**TASK GOAL**
Repeat each line of the data exactly as written.

****************

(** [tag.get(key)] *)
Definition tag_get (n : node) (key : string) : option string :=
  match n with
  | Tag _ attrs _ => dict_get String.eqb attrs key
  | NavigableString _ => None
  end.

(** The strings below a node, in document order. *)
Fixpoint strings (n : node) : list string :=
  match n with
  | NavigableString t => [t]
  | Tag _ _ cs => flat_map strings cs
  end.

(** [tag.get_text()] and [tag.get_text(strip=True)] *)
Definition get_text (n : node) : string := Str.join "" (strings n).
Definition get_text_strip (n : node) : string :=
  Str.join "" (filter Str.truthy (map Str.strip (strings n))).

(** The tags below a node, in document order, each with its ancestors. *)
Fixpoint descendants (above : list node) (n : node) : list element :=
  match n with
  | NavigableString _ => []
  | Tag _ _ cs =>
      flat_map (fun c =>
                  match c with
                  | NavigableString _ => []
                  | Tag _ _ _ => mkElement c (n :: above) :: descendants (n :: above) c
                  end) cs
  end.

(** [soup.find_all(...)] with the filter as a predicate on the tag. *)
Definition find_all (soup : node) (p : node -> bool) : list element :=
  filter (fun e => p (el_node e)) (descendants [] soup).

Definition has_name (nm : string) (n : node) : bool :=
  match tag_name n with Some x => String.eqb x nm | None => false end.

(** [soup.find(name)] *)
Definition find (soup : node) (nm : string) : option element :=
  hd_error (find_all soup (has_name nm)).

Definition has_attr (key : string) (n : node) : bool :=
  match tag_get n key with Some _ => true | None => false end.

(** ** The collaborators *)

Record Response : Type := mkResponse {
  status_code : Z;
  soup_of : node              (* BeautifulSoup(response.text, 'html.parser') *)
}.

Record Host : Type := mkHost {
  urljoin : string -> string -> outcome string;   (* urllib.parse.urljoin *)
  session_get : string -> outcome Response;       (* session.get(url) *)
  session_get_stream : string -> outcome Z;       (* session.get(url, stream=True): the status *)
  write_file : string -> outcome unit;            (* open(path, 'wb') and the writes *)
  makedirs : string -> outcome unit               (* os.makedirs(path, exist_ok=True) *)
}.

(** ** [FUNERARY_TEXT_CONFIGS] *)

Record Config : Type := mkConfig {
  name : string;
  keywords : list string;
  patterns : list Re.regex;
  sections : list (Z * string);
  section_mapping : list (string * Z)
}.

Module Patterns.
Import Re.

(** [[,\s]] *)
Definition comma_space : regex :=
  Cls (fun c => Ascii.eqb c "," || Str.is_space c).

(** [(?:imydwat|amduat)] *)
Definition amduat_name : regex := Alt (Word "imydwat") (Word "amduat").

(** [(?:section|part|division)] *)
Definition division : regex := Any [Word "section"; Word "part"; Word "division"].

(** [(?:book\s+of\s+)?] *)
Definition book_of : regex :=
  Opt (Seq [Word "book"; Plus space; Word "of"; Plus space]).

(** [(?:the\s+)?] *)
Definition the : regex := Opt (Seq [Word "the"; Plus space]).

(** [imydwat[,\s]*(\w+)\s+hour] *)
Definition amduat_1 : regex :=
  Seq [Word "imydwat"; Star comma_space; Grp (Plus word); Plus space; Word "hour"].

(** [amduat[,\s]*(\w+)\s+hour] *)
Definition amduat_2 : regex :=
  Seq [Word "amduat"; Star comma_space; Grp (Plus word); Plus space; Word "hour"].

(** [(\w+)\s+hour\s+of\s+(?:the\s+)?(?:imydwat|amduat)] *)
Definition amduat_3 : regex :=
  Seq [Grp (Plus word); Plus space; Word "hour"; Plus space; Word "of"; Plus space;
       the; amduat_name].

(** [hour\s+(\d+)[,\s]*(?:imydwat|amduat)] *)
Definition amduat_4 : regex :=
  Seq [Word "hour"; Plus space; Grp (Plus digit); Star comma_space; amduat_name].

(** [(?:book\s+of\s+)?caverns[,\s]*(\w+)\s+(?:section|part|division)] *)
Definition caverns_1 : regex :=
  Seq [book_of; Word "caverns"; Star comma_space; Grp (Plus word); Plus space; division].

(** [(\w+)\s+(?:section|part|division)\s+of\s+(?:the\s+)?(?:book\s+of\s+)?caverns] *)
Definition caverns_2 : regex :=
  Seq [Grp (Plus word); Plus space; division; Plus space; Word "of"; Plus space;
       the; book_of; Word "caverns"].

****************

**ANSWER BOX**
(** [tag.get(key)] *)
Definition tag_get (n : node) (key : string) : option string :=
  match n with
  | Tag _ attrs _ => dict_get String.eqb attrs key
  | NavigableString _ => None
  end.

(** The strings below a node, in document order. *)
Fixpoint strings (n : node) : list string :=
  match n with
  | NavigableString t => [t]
  | Tag _ _ cs => flat_map strings cs
  end.

(** [tag.get_text()] and [tag.get_text(strip=True)] *)
Definition get_text (n : node) : string := Str.join "" (strings n).
Definition get_text_strip (n : node) : string :=
  Str.join "" (filter Str.truthy (map Str.strip (strings n))).

(** The tags below a node, in document order, each with its ancestors. *)
Fixpoint descendants (above : list node) (n : node) : list element :=
  match n with
  | NavigableString _ => []
  | Tag _ _ cs =>
      flat_map (fun c =>
                  match c with
                  | NavigableString _ => []
                  | Tag _ _ _ => mkElement c (n :: above) :: descendants (n :: above) c
                  end) cs
  end.

(** [soup.find_all(...)] with the filter as a predicate on the tag. *)
Definition find_all (soup : node) (p : node -> bool) : list element :=
  filter (fun e => p (el_node e)) (descendants [] soup).

Definition has_name (nm : string) (n : node) : bool :=
  match tag_name n with Some x => String.eqb x nm | None => false end.

(** [soup.find(name)] *)
Definition find (soup : node) (nm : string) : option element :=
  hd_error (find_all soup (has_name nm)).

Definition has_attr (key : string) (n : node) : bool :=
  match tag_get n key with Some _ => true | None => false end.

(** ** The collaborators *)

Record Response : Type := mkResponse {
  status_code : Z;
  soup_of : node              (* BeautifulSoup(response.text, 'html.parser') *)
}.

Record Host : Type := mkHost {
  urljoin : string -> string -> outcome string;   (* urllib.parse.urljoin *)
  session_get : string -> outcome Response;       (* session.get(url) *)
  session_get_stream : string -> outcome Z;       (* session.get(url, stream=True): the status *)
  write_file : string -> outcome unit;            (* open(path, 'wb') and the writes *)
  makedirs : string -> outcome unit               (* os.makedirs(path, exist_ok=True) *)
}.

(** ** [FUNERARY_TEXT_CONFIGS] *)

Record Config : Type := mkConfig {
  name : string;
  keywords : list string;
  patterns : list Re.regex;
  sections : list (Z * string);
  section_mapping : list (string * Z)
}.

Module Patterns.
Import Re.

(** [[,\s]] *)
Definition comma_space : regex :=
  Cls (fun c => Ascii.eqb c "," || Str.is_space c).

(** [(?:imydwat|amduat)] *)
Definition amduat_name : regex := Alt (Word "imydwat") (Word "amduat").

(** [(?:section|part|division)] *)
Definition division : regex := Any [Word "section"; Word "part"; Word "division"].

(** [(?:book\s+of\s+)?] *)
Definition book_of : regex :=
  Opt (Seq [Word "book"; Plus space; Word "of"; Plus space]).

(** [(?:the\s+)?] *)
Definition the : regex := Opt (Seq [Word "the"; Plus space]).

(** [imydwat[,\s]*(\w+)\s+hour] *)
Definition amduat_1 : regex :=
  Seq [Word "imydwat"; Star comma_space; Grp (Plus word); Plus space; Word "hour"].

(** [amduat[,\s]*(\w+)\s+hour] *)
Definition amduat_2 : regex :=
  Seq [Word "amduat"; Star comma_space; Grp (Plus word); Plus space; Word "hour"].

(** [(\w+)\s+hour\s+of\s+(?:the\s+)?(?:imydwat|amduat)] *)
Definition amduat_3 : regex :=
  Seq [Grp (Plus word); Plus space; Word "hour"; Plus space; Word "of"; Plus space;
       the; amduat_name].

(** [hour\s+(\d+)[,\s]*(?:imydwat|amduat)] *)
Definition amduat_4 : regex :=
  Seq [Word "hour"; Plus space; Grp (Plus digit); Star comma_space; amduat_name].

(** [(?:book\s+of\s+)?caverns[,\s]*(\w+)\s+(?:section|part|division)] *)
Definition caverns_1 : regex :=
  Seq [book_of; Word "caverns"; Star comma_space; Grp (Plus word); Plus space; division].

(** [(\w+)\s+(?:section|part|division)\s+of\s+(?:the\s+)?(?:book\s+of\s+)?caverns] *)
Definition caverns_2 : regex :=
  Seq [Grp (Plus word); Plus space; division; Plus space; Word "of"; Plus space;
       the; book_of; Word "caverns"].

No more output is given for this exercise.